Chicago Mayor Lori Lightfoot doubled down in a Monday podcast on an earlier statement that she would exclusively grant interviews to people of color.
“I would absolutely do it again. I’m unapologetic about it because it spurred a very important conversation, a conversation that needed to happen, that should have happened a long time ago,” Lightfoot said when asked about the issue on The New York Times’s podcast Sway, which was released on Monday.
“The media is in a time of incredible upheaval and disruption,” she said. “But our city hall press corps looks like it’s 1950 or 1970. When I look across the podium, whether I’m in a formal press conference or I’m out in the neighborhood, the reporters who show up are invariably, overwhelmingly white.”
Lightfoot, who is Chicago’s first Black female mayor and the city’s first openly gay mayor, announced in May that she would only grant one-on-one interviews marking the two-year anniversary of her inauguration to people of color.
The announcement led to mixed reactions among Chicago media and resulted in backlash from conservative outlets.
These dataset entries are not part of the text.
(** The key does not depend on what the buffer held before. *)
Lemma key_in_ok pooled op : outpoint_ok op -> 37 <= zlen pooled -> key_in pooled op = Ok (key_of op).
Proof.
  intros [Hh Hi] Hp. unfold key_in, HashSize. pose proof (zlen_vlq_index _ Hi).
  rewrite serializeSizeVLQ_len by lia. set (n := zlen (vlq (Index op))) in *.
  replace (zlen pooled <? 32 + n) with false by lia.
  assert (Hcopy : copy_at (ztake (32 + n) pooled) 0 (Hash op) = Hash op ++ zdrop 32 (ztake (32 + n) pooled)).
  { unfold copy_at. rewrite Z.sub_0_r, Z.add_0_l, Hh, zlen_ztake by lia. change (ztake 0 ?l) with (@nil byte).
    cbn [app]. f_equal. apply take_ge. unfold zlen in *. lia. }
  rewrite Hcopy, <- Hh, ztake_app, zdrop_app.
  rewrite put_vlq by (rewrite ?zlen_zdrop, ?zlen_ztake; lia || (rewrite ?zlen_ztake; lia)).
  cbn [filled obind fst]. unfold key_of. do 2 f_equal. rewrite zdrop_all, app_nil_r; [done |].
  rewrite zlen_zdrop; rewrite zlen_ztake; lia.
Qed.

Lemma outpointKey_ok op : outpoint_ok op -> outpointKey op = Ok (key_of op).
Proof. intros Hop. apply key_in_ok; [done |]. rewrite zlen_zeros; vm_compute; congruence. Qed.

Lemma key_of_inj op op' : outpoint_ok op -> outpoint_ok op' -> key_of op = key_of op' -> op = op'.
Proof.
  intros [Hh Hi] [Hh' Hi'] Heq. unfold key_of in Heq.
  apply app_inj_1 in Heq as [Hhash Hv]; [| unfold zlen in *; lia].
  pose proof (get_vlq (Index op) [] ltac:(lia)) as Hg. pose proof (get_vlq (Index op') [] ltac:(lia)) as Hg'.
  rewrite app_nil_r in *. rewrite Hv in Hg. rewrite Hg in Hg'. injection Hg' as Hidx.
  destruct op, op'. cbn in *. congruence.
Qed.
End Forms.

(** * The bucket of the unspent outputs *)

Section Utxos.
Context `{PubKeysLaws} {B : Type} `{BucketLaws B}.

(** The bucket holds exactly the coins of a set, which are all in range. *)
Record holds (b : B) (S : coins) : Prop := {
  in_range op c : S !! op = Some c -> outpoint_ok op /\ coin_ok c;
  has_coins op : outpoint_ok op -> Get b (key_of op) = utxo_form <$> S !! op;
  only_coins k : is_Some (Get b k) -> exists op, outpoint_ok op /\ k = key_of op;
}.

Lemma zlen_utxo_form c : coin_ok c -> 2 <= zlen (utxo_form c).
Proof.
  intros Hc. unfold utxo_form. rewrite zlen_app. pose proof (zlen_txout_pos c).
  pose proof (zlen_vlq (header_code (st_Height c) (st_IsCoinBase c))). lia.
Qed.

Lemma fetch_holds b S op :
  holds b S -> outpoint_ok op -> dbFetchUtxoEntry b op = Ok (entry_of <$> S !! op).
Proof.
  intros Hb Hop. unfold dbFetchUtxoEntry. rewrite outpointKey_ok by done. cbn [obind].
  rewrite (has_coins b S Hb op Hop). destruct (S !! op) as [c |] eqn:Hc; [| done]. cbn [fmap option_fmap option_map].
  destruct (in_range b S Hb op c Hc) as [_ Hok]. pose proof (zlen_utxo_form c Hok).
  replace (zlen (utxo_form c) =? 0) with false by lia. now rewrite deserializeUtxoEntry_form.
Qed.
(* ===== verification/SizeHelper.v ===== *)
(** The sizes of the maps of the cache (src/btcd/blockchain/sizehelper.go), on a
    64-bit system: [uintptr] has 64 bits.

    [math.Log2] of a number of buckets below 2^48 is exact enough to be rounded
    down to its binary logarithm; the conversion of what it gives for zero or a
    negative number to [uint8] is zero on the supported systems. *)

From S2P Require Import Prelude.
#[local] Open Scope Z_scope.

Definition outpointSize : Z := 36.
Definition uint64Size : Z := 8.
Definition bucketSize : Z := 16 + uint64Size * outpointSize + uint64Size * uint64Size.
Definition baseEntrySize : Z := 40.
Definition pubKeyHashLen : Z := 25.
Definition avgEntrySize : Z := baseEntrySize + (pubKeyHashLen + 7).

Definition _MaxSmallSize : Z := 32768.
Definition smallSizeDiv : Z := 8.
Definition smallSizeMax : Z := 1024.
Definition largeSizeDiv : Z := 128.
Definition _PageSize : Z := 8192.
Definition MaxUintptr : Z := 2 ^ 64 - 1.
Definition bucketCnt : Z := 8.
Definition loadFactorNum : Z := 13.
Definition loadFactorDen : Z := 2.
Definition PtrSize : Z := 8.
Definition maxAlloc : Z := 2 ^ 40.

Definition class_to_size : list Z :=
  [0; 8; 16; 24; 32; 48; 64; 80; 96; 112; 128; 144; 160; 176; 192; 208; 224; 240; 256; 288; 320;
   352; 384; 416; 448; 480; 512; 576; 640; 704; 768; 896; 1024; 1152; 1280; 1408; 1536; 1792;
   2048; 2304; 2688; 3072; 3200; 3456; 4096; 4864; 5376; 6144; 6528; 6784; 6912; 8192; 9472;
   9728; 10240; 10880; 12288; 13568; 14336; 16384; 18432; 19072; 20480; 21760; 24576; 27264;
   28672; 32768].

Definition size_to_class8 : list Z :=
  [0; 1; 2; 3; 4; 5; 5; 6; 6; 7; 7; 8; 8; 9; 9; 10; 10; 11; 11; 12; 12; 13; 13; 14; 14; 15; 15;
   16; 16; 17; 17; 18; 18; 19; 19; 19; 19; 20; 20; 20; 20; 21; 21; 21; 21; 22; 22; 22; 22; 23;
   23; 23; 23; 24; 24; 24; 24; 25; 25; 25; 25; 26; 26; 26; 26; 27; 27; 27; 27; 27; 27; 27; 27;
   28; 28; 28; 28; 28; 28; 28; 28; 29; 29; 29; 29; 29; 29; 29; 29; 30; 30; 30; 30; 30; 30; 30;
   30; 31; 31; 31; 31; 31; 31; 31; 31; 31; 31; 31; 31; 31; 31; 31; 31; 32; 32; 32; 32; 32; 32;
   32; 32; 32; 32; 32; 32; 32; 32; 32; 32].

Definition size_to_class128 : list Z :=
  [32; 33; 34; 35; 36; 37; 37; 38; 38; 39; 39; 40; 40; 40; 41; 41; 41; 42; 43; 43; 44; 44; 44; 44;
   44; 45; 45; 45; 45; 45; 45; 46; 46; 46; 46; 47; 47; 47; 47; 47; 47; 48; 48; 48; 49; 49; 50;
   51; 51; 51; 51; 51; 51; 51; 51; 51; 51; 52; 52; 52; 52; 52; 52; 52; 52; 52; 52; 53; 53; 54;
   54; 54; 54; 55; 55; 55; 55; 55; 56; 56; 56; 56; 56; 56; 56; 56; 56; 56; 56; 57; 57; 57; 57;
   57; 57; 57; 57; 57; 57; 58; 58; 58; 58; 58; 58; 59; 59; 59; 59; 59; 59; 59; 59; 59; 59; 59;
   59; 59; 59; 59; 59; 60; 60; 60; 60; 60; 60; 60; 60; 60; 60; 60; 60; 60; 60; 60; 60; 61; 61;
   61; 61; 61; 62; 62; 62; 62; 62; 62; 62; 62; 62; 62; 62; 63; 63; 63; 63; 63; 63; 63; 63; 63;
   63; 64; 64; 64; 64; 64; 64; 64; 64; 64; 64; 64; 64; 64; 64; 64; 64; 64; 64; 64; 64; 64; 64;
   65; 65; 65; 65; 65; 65; 65; 65; 65; 65; 65; 65; 65; 65; 65; 65; 65; 65; 65; 65; 65; 66; 66;
   66; 66; 66; 66; 66; 66; 66; 66; 66; 67; 67; 67; 67; 67; 67; 67; 67; 67; 67; 67; 67; 67; 67;
   67; 67; 67; 67; 67; 67; 67; 67; 67; 67; 67; 67; 67; 67; 67; 67; 67; 67].

(** The product and whether it overflowed. *)
Definition mulUintptr (a b : Z) : Z * bool :=
  if (Z.lor a b <? 2 ^ (4 * PtrSize)) || (a =? 0) then (uint64 (a * b), false)
  else (uint64 (a * b), b >? MaxUintptr / a).

Definition divRoundUp (n a : Z) : Z := uint64 (n + a - 1) / a.

(** [n &^ (a - 1)] clears the bits of [a - 1]. *)
Definition alignUp (n a : Z) : Z := Z.ldiff (uint64 (n + a - 1)) (a - 1).

(** An index out of the range of a table is a panic. *)
Definition roundupsize (size : Z) : outcome unit Z :=
  if size <? _MaxSmallSize then
    if size <=? smallSizeMax - 8 then
      let! c := index size_to_class8 (divRoundUp size smallSizeDiv) in index class_to_size c
    else
      let! c := index size_to_class128 (divRoundUp (uint64 (size - smallSizeMax)) largeSizeDiv) in
      index class_to_size c
  else if uint64 (size + _PageSize) <? size then Ok size
  else Ok (alignUp size _PageSize).

(** [uint8]s are shifted by their low six bits. *)
Definition bucketShift (b : Z) : Z := uint64 (Z.shiftl 1 (Z.land b 63)).

Definition overLoadFactor (count B : Z) : bool :=
  (count >? bucketCnt) && (uint64 count >? uint64 (loadFactorNum * (bucketShift B / loadFactorDen))).

(** [for overLoadFactor(hint, B) { B++ }]: a map of [2^63] buckets is never over
    its load, so that 64 rounds are enough. *)
Fixpoint load_loop (fuel : nat) (hint B : Z) : Z :=
  match fuel with
  | O => B
  | S fuel' => if overLoadFactor hint B then load_loop fuel' hint (uint8 (B + 1)) else B
  end.

Definition calculateRoughMapSize (hint bucketSize : Z) : outcome unit Z :=
  let '(mem, overflow) := mulUintptr (uint64 hint) bucketSize in
  let hint := if overflow || (mem >? maxAlloc) then 0 else hint in
  let B := load_loop 64 hint 0 in
  let base := bucketShift B in
  let! numBuckets :=
    if B >=? 4 then
      let numBuckets := uint64 (base + bucketShift (B - 4)) in
      let sz := uint64 (bucketSize * numBuckets) in
      let! up := roundupsize sz in
      Ok (if negb (up =? sz) then up / bucketSize else numBuckets)
    else Ok base in
  let '(total, _) := mulUintptr bucketSize numBuckets in
  let total := if negb (base =? numBuckets) then uint64 (total + 24) else total in
  Ok (int64 (uint64 (total + 48))).

Definition calculateMinEntries (totalBytes bucketSize : Z) : Z :=
  let totalBytes := int64 (totalBytes - 48) in
  let numBuckets := Z.quot totalBytes bucketSize in
  let B := if numBuckets <=? 0 then 0 else Z.log2 numBuckets in
  if B <? 4 then
    if B =? 0 then 0 else if B =? 1 then 9 else if B =? 2 then 14 else 27
  else int64 (loadFactorNum * (bucketShift (B - 1) / loadFactorDen)) + 1.

(** * A new cache stays within its budget *)

(** The number of entries that [newUtxoCache] allocates a map for, as a function
    of the logarithm of the number of buckets. *)
Definition entries_for (B : Z) : Z :=
  if B <? 4 then
    if B =? 0 then 0 else if B =? 1 then 9 else if B =? 2 then 14 else 27
  else int64 (loadFactorNum * (bucketShift (B - 1) / loadFactorDen)) + 1.

Lemma calculateMinEntries_log totalBytes size :
  48 <= totalBytes < 2 ^ 63 -> 0 < size ->
  exists B, 0 <= B < 63 /\ calculateMinEntries totalBytes size = entries_for B /\
    (B = 0 \/ 48 + size * 2 ^ B <= totalBytes).
Proof.
  intros Ht Hs. unfold calculateMinEntries. rewrite int64_small by lia.
  rewrite Z.quot_div_nonneg by lia. set (n := (totalBytes - 48) / size).
  assert (Hn : 0 <= n < 2 ^ 63).
  { unfold n. split; [apply Z.div_pos; lia | apply Z.div_lt_upper_bound; nia]. }
  exists (if n <=? 0 then 0 else Z.log2 n). split; [| split; [reflexivity |]].
  - destruct (Z.leb_spec n 0); [lia |]. split; [apply Z.log2_nonneg | apply Z.log2_lt_pow2; lia].
  - destruct (Z.leb_spec n 0); [now left | right]. destruct (Z.log2_spec n ltac:(lia)) as [Hle _].
    pose proof (Z.mul_div_le (totalBytes - 48) size Hs). fold n in H0. nia.
Qed.

(** The budget of a logarithm is enough for the map. *)
Definition fits_budget (B : Z) : bool :=
  match calculateRoughMapSize (entries_for B - 1) bucketSize with
  | Ok size => size <=? (if B =? 0 then 416 else 48 + (bucketSize + avgEntrySize) * 2 ^ B)
  | _ => false
  end.

Lemma all_fit : forallb fits_budget (Z.of_nat <$> seq 0 63) = true.
Proof. vm_compute. reflexivity. Qed.

(** The map that a new cache preallocates is within the memory the cache may
    use, if that is at least the size of an empty map. *)
Lemma new_map_fits totalBytes :
  416 <= totalBytes < 2 ^ 63 ->
  exists size,
    calculateRoughMapSize (calculateMinEntries totalBytes (bucketSize + avgEntrySize) - 1) bucketSize = Ok size /\
    size <= totalBytes.
Proof.
  intros Ht.
  destruct (calculateMinEntries_log totalBytes (bucketSize + avgEntrySize) ltac:(lia) ltac:(reflexivity))
    as (B & HB & -> & Hbudget).
  pose proof all_fit as Hall. rewrite forallb_forall in Hall.
  assert (Hin : In B (Z.of_nat <$> seq 0 63)).
  { apply list_elem_of_In, list_elem_of_fmap. exists (Z.to_nat B). split; [lia |]. apply elem_of_seq. lia. }
  specialize (Hall B Hin). unfold fits_budget in Hall.
  destruct (calculateRoughMapSize _ _) as [size | |]; try discriminate. exists size. split; [done |].
  apply Z.leb_le in Hall. destruct (Z.eqb_spec B 0); lia.
Qed.

(** * The estimates never fail *)

Lemma index_ok {E A} (l : list A) i : 0 <= i < zlen l -> exists x, @index E A l i = Ok x /\ x ∈ l.
Proof.
  intros Hi. destruct (znth_in_range l i Hi) as [x Hx]. exists x. unfold index. rewrite Hx. split; [done |].
  unfold znth in Hx. rewrite decide_True in Hx by lia. eapply list_elem_of_lookup_2; eauto.
Qed.

Lemma size_class (t : list Z) i :
  Forall (fun c => 0 <= c < 68) t -> 0 <= i < zlen t ->
  exists n, (let! c := @index unit Z t i in index class_to_size c) = Ok n.
Proof.
  intros Ht Hi. destruct (@index_ok unit _ t i Hi) as (c & -> & Hc). cbn [obind].
  rewrite Forall_forall in Ht. destruct (@index_ok unit _ class_to_size c) as (n & -> & _); [now apply Ht | eauto].
Qed.

Lemma classes_ok : Forall (fun c => 0 <= c < 68) size_to_class8 /\ Forall (fun c => 0 <= c < 68) size_to_class128.
Proof. split; repeat constructor; discriminate. Qed.

Lemma roundupsize_ok size : 0 <= size < 2 ^ 64 -> exists n, roundupsize size = Ok n.
Proof.
  intros Hs. unfold roundupsize, _MaxSmallSize, smallSizeMax, smallSizeDiv, largeSizeDiv, divRoundUp.
  destruct classes_ok as [H8 H128]. destruct (Z.ltb_spec size 32768); [| case_match; eauto].
  destruct (Z.leb_spec size (1024 - 8)).
  - apply size_class; [done |]. rewrite wrapU_small by lia. change (zlen size_to_class8) with 129.
    split; [apply Z.div_pos; lia | apply Z.div_lt_upper_bound; lia].
  - apply size_class; [done |]. change (zlen size_to_class128) with 249.
    assert (Hd : 0 <= uint64 (uint64 (size - 1024) + 128 - 1) < 249 * 128).
    { unfold wrapU. rewrite <- Z.add_sub_assoc, Zplus_mod_idemp_l, Z.mod_small; lia. }
    split; [apply Z.div_pos; lia | apply Z.div_lt_upper_bound; lia].
Qed.

Lemma rough_size_ok hint size : exists n, calculateRoughMapSize hint size = Ok n.
Proof.
  unfold calculateRoughMapSize. destruct (mulUintptr (uint64 hint) size) as [mem o].
  set (h := if o || (mem >? maxAlloc) then 0 else hint). cbn zeta. set (B := load_loop 64 h 0).
  destruct (B >=? 4); cbn [obind].
  - destruct (roundupsize_ok (uint64 (size * uint64 (bucketShift B + bucketShift (B - 4))))) as [up ->];
      [apply wrapU_range; lia |]. cbn [obind]. destruct (mulUintptr size _). eauto.
  - destruct (mulUintptr size _). eauto.
Qed.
Lightfoot is facing a lawsuit over the decision filed by a reporter from the Daily Caller. She has called the suit “completely frivolous.”
“I am a Latino reporter @chicagotribune whose interview request was granted for today,” reporter Gregory Pratt tweeted in May. “However, I asked the mayor’s office to lift its condition on others and when they said no, we respectfully canceled. Politicians don’t get to choose who covers them.”
“I’m a Black woman mayor. I’m the mayor of the third largest city in the country. Obviously, I have a platform. It’s important to me to advocate on things that I believe are important,” Lightfoot said in the interview.